(** * Task-management backend (backend/server.js, backend/db.sql)

    A shallow embedding of the Express/Socket.IO server: the request
    handlers of [server.js] run in a small state-and-exception monad over
    a world made of the relational store declared in [db.sql], the set of
    live realtime sockets and the log of statements sent to the pool.

    Conventions.
    - JSON body fields are taken at the type of the column they feed
      (text or boolean); every field may be absent ([Undefined]) or [Null].
    - A table is the list of its rows in insertion order; the constraints
      of [db.sql] (PRIMARY KEY, UNIQUE, NOT NULL, FOREIGN KEY) are checked
      by the statement that would violate them, which then throws, as the
      driver's promise rejects.
    - [uuidv4], [bcrypt], [jsonwebtoken] and the process environment are
      third-party or ambient; they are the fields of the class [Platform]. *)

From Stdlib Require Import String Ascii List ZArith Bool Lia DecimalString.
From Stdlib Require Import Sorted Permutation.
Import ListNotations.
Open Scope string_scope.
Open Scope list_scope.

Set Implicit Arguments.

(* ===================================================================== *)
(** * JavaScript values as the handlers use them *)
(* ===================================================================== *)

Module Js.

(** A property read off [req.body], [req.query] or a handshake. *)
Inductive field (A : Type) : Type :=
| Undefined : field A
| Null : field A
| Val : A -> field A.

Arguments Undefined {A}.
Arguments Null {A}.
Arguments Val {A} _.

(** [if (x)] on a text property: only a non-empty string is truthy. *)
Definition truthy (f : field string) : bool :=
  match f with
  | Val s => negb (s =? "")
  | _ => false
  end.

(** [a || b]. *)
Definition or_else (a b : field string) : field string :=
  if truthy a then a else b.

(** [x || null] as a query parameter: SQL text or NULL. *)
Definition or_null (f : field string) : option string :=
  match f with
  | Val s => if s =? "" then None else Some s
  | _ => None
  end.

(** Destructuring default [{ x = d }]: applies to [undefined] only. *)
Definition with_default {A} (d : A) (f : field A) : field A :=
  match f with
  | Undefined => Val d
  | _ => f
  end.

(** A query parameter as the driver sends it: [undefined] and [null]
    both become SQL NULL. *)
Definition to_sql {A} (f : field A) : option A :=
  match f with
  | Val a => Some a
  | _ => None
  end.

(** [a && b]. *)
Definition and_then (a b : field string) : field string :=
  if truthy a then b else a.

(** The string held by a truthy text property. *)
Definition text (f : field string) : string :=
  match f with
  | Val s => s
  | _ => EmptyString
  end.

(** [x !== undefined]. *)
Definition defined {A} (f : field A) : bool :=
  match f with
  | Undefined => false
  | _ => true
  end.

(** [s.split(" ")]. *)
Fixpoint split_space (s : string) : list string :=
  match s with
  | EmptyString => [EmptyString]
  | String c r =>
      if Ascii.eqb c " "%char then EmptyString :: split_space r
      else match split_space r with
           | h :: t => String c h :: t
           | [] => [String c EmptyString]
           end
  end.

(** [arr[i]]. *)
Definition index {A} (l : list A) (i : nat) : field A :=
  match nth_error l i with
  | Some a => Val a
  | None => Undefined
  end.

End Js.
Import Js.

(* ===================================================================== *)
(** * Rows of db.sql *)
(* ===================================================================== *)

Record user := {
  u_user_id : string;
  u_name : string;
  u_email : string;
  u_password_hash : string;
  u_profile_picture : option string;
  u_user_role : string;
  u_created_at : string;
  u_updated_at : string
}.

Record project := {
  p_project_id : string;
  p_title : string;
  p_description : option string;
  p_due_date : option string;
  p_creator_id : string;
  p_created_at : string;
  p_updated_at : string
}.

Record task := {
  task_id : string;
  title : string;
  description : option string;
  due_date : option string;
  priority : string;
  status : string;
  creator_id : string;
  project_id : option string;
  created_at : string;
  updated_at : string
}.

Record subtask := {
  st_subtask_id : string;
  st_task_id : string;
  st_title : string;
  st_is_completed : bool;
  st_created_at : string;
  st_updated_at : string
}.

Record task_comment := {
  c_comment_id : string;
  c_task_id : string;
  c_user_id : string;
  c_comment_text : string;
  c_created_at : string
}.

Record task_assignee := {
  ta_record_id : string;
  ta_task_id : string;
  ta_user_id : string;
  ta_assigned_at : string
}.

Record label := {
  l_label_id : string;
  l_label_name : string
}.

Record task_label := {
  tl_record_id : string;
  tl_task_id : string;
  tl_label_id : string
}.

Record notification := {
  n_notification_id : string;
  n_user_id : string;
  n_notification_type : string;
  n_task_id : option string;
  n_message : string;
  n_is_read : bool;
  n_created_at : string
}.

Record database := {
  users : list user;
  projects : list project;
  tasks : list task;
  subtasks : list subtask;
  task_comments : list task_comment;
  task_assignees : list task_assignee;
  labels : list label;
  task_labels : list task_label;
  notifications : list notification
}.

(* ===================================================================== *)
(** * Identities, events and responses *)
(* ===================================================================== *)

(** The payload signed into a token and read back as [req.user] /
    [socket.user]. *)
Record identity := {
  user_id : string;
  email : string;
  name : string;
  user_role : string
}.

(** A decoded token: its payload, its [exp] claim in seconds, and the
    signature it carries. *)
Record signed_token := {
  tok_payload : identity;
  tok_exp : Z;
  tok_signature : string
}.

(** [updatedFields = { status, priority, due_date }]. *)
Record updated_fields := {
  uf_status : field string;
  uf_priority : field string;
  uf_due_date : field string
}.

(** The [data] member of an envelope, one constructor per payload
    object literal of server.js. *)
Inductive event_data :=
| taskCreatedPayload (task_id title : string) (status : field string)
    (due_date : option string) (creator_id : string)
| taskUpdatedPayload (task_id : string) (updated : updated_fields)
    (updated_at : string)
| taskDeletedPayload (task_id : string)
| commentPayload (comment_id task_id user_id comment_text created_at : string).

(** [{ event, data }], the second argument of [io.emit]. *)
Record envelope := {
  event : string;
  data : event_data
}.

(** [{ user_id, name, email, user_role }] as returned to the client. *)
Record public_user := {
  pu_user_id : string;
  pu_name : string;
  pu_email : string;
  pu_user_role : string
}.

(** A row of [GET /api/tasks]: [t.*] with the two aggregated arrays. *)
Record task_listing := {
  tl_task : task;
  tl_assignees : list string;
  tl_labels : list string
}.

(** The JSON object handed to [res.json]. *)
Inductive json_body :=
| message_only (message : string)
| auth_body (message token : string) (user : public_user)
| task_created_body (message : string) (task : event_data)
| tasks_body (tasks : list task_listing)
| task_updated_body (message : string) (task : field task)
| comment_body (message : string) (comment : event_data).

Record response := {
  res_status : nat;
  res_body : json_body
}.

Definition send (code : nat) (b : json_body) : response :=
  {| res_status := code; res_body := b |}.

(** [res.status(500).json({ message: "Internal server error" })]. *)
Definition internal_server_error : response :=
  send 500 (message_only "Internal server error").

(* ===================================================================== *)
(** * Third-party packages and the process environment *)
(* ===================================================================== *)

Class Platform := {
  (** [process.env.JWT_SECRET || "your_jwt_secret"] *)
  JWT_SECRET : string;
  (** the n-th value drawn from [uuidv4()] *)
  uuidv4 : nat -> string;
  (** [bcrypt.hash(password, 10)] *)
  bcrypt_hash : string -> string;
  (** [bcrypt.compare(password, hash)] *)
  bcrypt_compare : string -> string -> bool;
  (** [jwt.sign(payload, secret, { expiresIn })], at a clock reading and
      with the lifetime in seconds *)
  jwt_sign : identity -> string -> Z -> Z -> string;
  (** decoding of a compact token; [None] when malformed *)
  jwt_parse : string -> option signed_token;
  (** the signature check of a decoded token against a secret *)
  jwt_signature_ok : string -> signed_token -> bool
}.

(** The two clock readings a handler takes: [new Date().toISOString()]
    and the epoch seconds jsonwebtoken compares [exp] with. *)
Record clock := {
  iso : string;
  seconds : Z
}.

(* ===================================================================== *)
(** * The world and the handler monad *)
(* ===================================================================== *)

(** A statement sent through [pool.query], by table and key parameter. *)
Inductive statement :=
| SELECT_users_WHERE_email (email : string)
| INSERT_INTO_users (user_id : string)
| SELECT_tasks_WHERE_task_id (task_id : string)
| SELECT_tasks_FOR_user (user_id : string) (status : option string)
| INSERT_INTO_tasks (task_id : string)
| INSERT_INTO_subtasks (subtask_id : string)
| INSERT_INTO_task_assignees (record_id : string)
| INSERT_INTO_task_labels (record_id : string)
| UPDATE_tasks (task_id : string)
| DELETE_FROM_subtasks (task_id : string)
| DELETE_FROM_task_comments (task_id : string)
| DELETE_FROM_task_assignees (task_id : string)
| DELETE_FROM_task_labels (task_id : string)
| DELETE_FROM_tasks (task_id : string)
| INSERT_INTO_task_comments (comment_id : string)
| SELECT_notifications_WHERE_notification_id (notification_id : string)
| UPDATE_notifications (notification_id : string).

(** An authenticated realtime connection and what it has been sent. *)
Record socket := {
  socket_id : string;
  socket_user : identity;
  received : list (string * envelope)
}.

Record world := {
  db : database;
  sockets : list socket;
  emitted : list (string * envelope);
  queries : list statement;
  uuids_drawn : nat
}.

(** What a rejected promise or a failing expression throws. *)
Inductive exn :=
| constraint_violation (what : string)
| type_error (what : string)
| library_error (what : string).

Inductive outcome (A : Type) : Type :=
| Ok : A -> outcome A
| Threw : exn -> outcome A.

Arguments Ok {A} _.
Arguments Threw {A} _.

Definition M (A : Type) : Type := world -> outcome A * world.

Definition ret {A} (a : A) : M A := fun w => (Ok a, w).

Definition bind {A B} (m : M A) (k : A -> M B) : M B :=
  fun w =>
    match m w with
    | (Ok a, w') => k a w'
    | (Threw e, w') => (Threw e, w')
    end.

Definition throw {A} (e : exn) : M A := fun w => (Threw e, w).

Declare Scope handler_scope.
Delimit Scope handler_scope with handler.
Notation "x <- m ;; k" := (bind m (fun x => k))
  (at level 100, m at next level, right associativity) : handler_scope.
Notation "m ;;; k" := (bind m (fun _ => k))
  (at level 100, right associativity) : handler_scope.
Open Scope handler_scope.

(** [for (const x of xs) { await f(x) }]. *)
Fixpoint for_of {A} (xs : list A) (f : A -> M unit) : M unit :=
  match xs with
  | [] => ret tt
  | x :: rest => f x ;;; for_of rest f
  end.

(** [try { ... } catch (error) { res.status(500)... }]: what the route
    answers and the world it leaves. *)
Definition try_catch (m : M response) : world -> response * world :=
  fun w =>
    match m w with
    | (Ok r, w') => (r, w')
    | (Threw _, w') => (internal_server_error, w')
    end.

Definition set_db (d : database) (w : world) : world :=
  {| db := d; sockets := sockets w; emitted := emitted w;
     queries := queries w; uuids_drawn := uuids_drawn w |}.

Definition log_query (q : statement) (w : world) : world :=
  {| db := db w; sockets := sockets w; emitted := emitted w;
     queries := queries w ++ [q]; uuids_drawn := uuids_drawn w |}.
Definition hw_raise (e : hw_event) (s : mcu) : mcu :=
  let s := set_flag T0IF (flag s T0IF || ev_t0if e) s in
  let s := set_flag TMR1IF (flag s TMR1IF || ev_tmr1if e) s in
  let s := set_sfr TMR0 (ev_tmr0 e) s in
  set_sfr TMR1 (ev_tmr1 e) s.

(** One interrupt: the hardware state is sampled, then [isr] runs to
    completion. *)
Definition irq (e : hw_event) (s : mcu) : mcu := isr (hw_raise e s).

Definition run (es : list hw_event) (s : mcu) : mcu :=
  fold_left (fun s e => irq e s) es s.

(** Number of events of a list that raise a given flag. *)
Definition ticks (es : list hw_event) : Z :=
  Z.of_nat (length (filter ev_t0if es)).

Definition overflows (es : list hw_event) : Z :=
  Z.of_nat (length (filter ev_tmr1if es)).

(** Modelled from the spec: [mcu_init], called by [main] before
    [freq_init] and [ei], is not among the sources.  The spec treats device
    bring-up as glue outside the meter and has the meter's state zeroed at
    initialisation, so the state [mcu_init] leaves is any [s0] in which the
    zero-initialised global [freq] is still zero.  From there the running
    program takes interrupts and passes through its output loop. *)
Inductive reachable : mcu -> Prop :=
| reach_boot : forall s0, freq s0 = 0 -> reachable (ei (freq_init s0))
| reach_irq : forall s e, reachable s -> reachable (irq e s)
| reach_loop : forall s tmr0,
    reachable s -> reachable (pwm_output (set_sfr TMR0 tmr0 s)).
(** [subscribe(next)], with no [error] callback: a failure changes nothing
    in the component. *)
Definition subscribe (o : ApiService.Outcome ApiService.LeaguesResponse)
  (now : Z) (h : t) : t :=
  match o with
  | ApiService.Next data => next data now h
  | ApiService.Failed _ => h
  end.

(** [constructor()], up to the moment the answer has been delivered:
    [leagues] is initialised to the empty list, and the one subscription
    sends the one request. *)
Definition constructor_
  (backend : ApiService.Request -> ApiService.Outcome ApiService.LeaguesResponse)
  (now : Z) (logs0 : list Log) : t :=
  subscribe (ApiService.get_leagues backend) now
            (mk [] [ApiService.get_leagues_request] logs0).

End HomeComponent.

(** ** Notions used to state the properties *)

(** The listeners the effect holds after a run that registered its cleanup
    for [c]: the two of the body, in the order of the two [on] calls. *)
Definition subscribed (c : option WalletAdapter) : list Listener :=
  match c with
  | None => []
  | Some wallet =>
      [ mkListener wallet EvDisconnect (disconnectHandler wallet);
        mkListener wallet EvError (errorHandler wallet) ]
  end.

(** The effect and the listeners agree: the listeners are those of the last
    run of the effect, and, when no run is scheduled, that run was for the
    wallet that is active now. *)
Definition effect_in_step (w : World) : Prop :=
  listeners w = subscribed (effect_cleanup w)
  /\ (effect_dirty w = false -> effect_cleanup w = activeWallet w).

(** The calls that can wait in the pool: each is a call of [disconnect] or of
    [connectWallet wallet], for a [wallet] among those [P] allows, stopped at
    one of its [await]s. *)
Inductive waiting (P : WalletAdapter -> Prop) : Task -> Prop :=
| waiting_disconnect (active : WalletAdapter) :
    waiting P (Await active CapDisconnect WalletService.disconnect_settled)
| waiting_swap (active wallet : WalletAdapter) :
    P wallet ->
    waiting P (Await active CapDisconnect (WalletService.swap_settled wallet))
| waiting_connect (wallet : WalletAdapter) :
    P wallet ->
    waiting P (Await wallet CapConnect (WalletService.connect_settled wallet)).

(** Labels of the things that happen behind the calls. *)
Definition background (l : Label) : bool :=
  match l with
  | Emit _ _ _ _ | Flush => true
  | Call _ | Settle _ _ _ => false
  end.

(** In the history [hist], played from [start], the last call is
    [connectWallet wallet], made while [active] was the active wallet and
    nothing else was waiting; it invoked [active.disconnect()] and waited for
    it; that promise has been fulfilled since, and only then did the call go
    on; nothing else was called or settled in between. *)
Definition disconnected_first (active wallet : WalletAdapter) (start : Sys)
  (hist : list Label) : Prop :=
  exists (pre mid1 mid2 : list Label) (t : Z) (s0 : Sys),
    hist = pre ++ Call (OpConnect wallet) :: mid1
               ++ Settle 0 Fulfilled t :: mid2
    /\ run pre start = Some s0
    /\ activeWallet (st s0) = Some active
    /\ call (OpConnect wallet) s0
       = mkSys (invoke CapDisconnect active (st s0))
               [Await active CapDisconnect (WalletService.swap_settled wallet)]
    /\ forallb background mid1 = true
    /\ forallb background mid2 = true.

(** The state of a serial history, with what the history tells about the
    call that waits. *)
Inductive phase (start : Sys) : list Label -> Sys -> Prop :=
| phase_idle hist s :
    pool s = [] ->
    phase start hist s
| phase_disconnecting hist s active :
    pool s = [Await active CapDisconnect WalletService.disconnect_settled] ->
    phase start hist s
| phase_swapping hist s active wallet pre mid s0 :
    pool s = [Await active CapDisconnect (WalletService.swap_settled wallet)] ->
    hist = pre ++ Call (OpConnect wallet) :: mid ->
    run pre start = Some s0 ->
    activeWallet (st s0) = Some active ->
    call (OpConnect wallet) s0
    = mkSys (invoke CapDisconnect active (st s0))
            [Await active CapDisconnect (WalletService.swap_settled wallet)] ->
    forallb background mid = true ->
    activeWallet (st s) = None \/ activeWallet (st s) = Some active ->
    phase start hist s
| phase_connecting hist s wallet :
    pool s = [Await wallet CapConnect (WalletService.connect_settled wallet)] ->
    (forall active, activeWallet (st s) = Some active ->
                    disconnected_first active wallet start hist) ->
    phase start hist s.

- [REQUIRED WORK] Above are some records; copy exactly the lines from the one with "created_at : string)." through the one with "tl_task : task;", both included, and no others.

- [WORKED SOLUTION]
| commentPayload (comment_id task_id user_id comment_text created_at : string).

(** [{ event, data }], the second argument of [io.emit]. *)
Record envelope := {
  event : string;
  data : event_data
}.

(** [{ user_id, name, email, user_role }] as returned to the client. *)
Record public_user := {
  pu_user_id : string;
  pu_name : string;
  pu_email : string;
  pu_user_role : string
}.

(** A row of [GET /api/tasks]: [t.*] with the two aggregated arrays. *)
Record task_listing := {
  tl_task : task;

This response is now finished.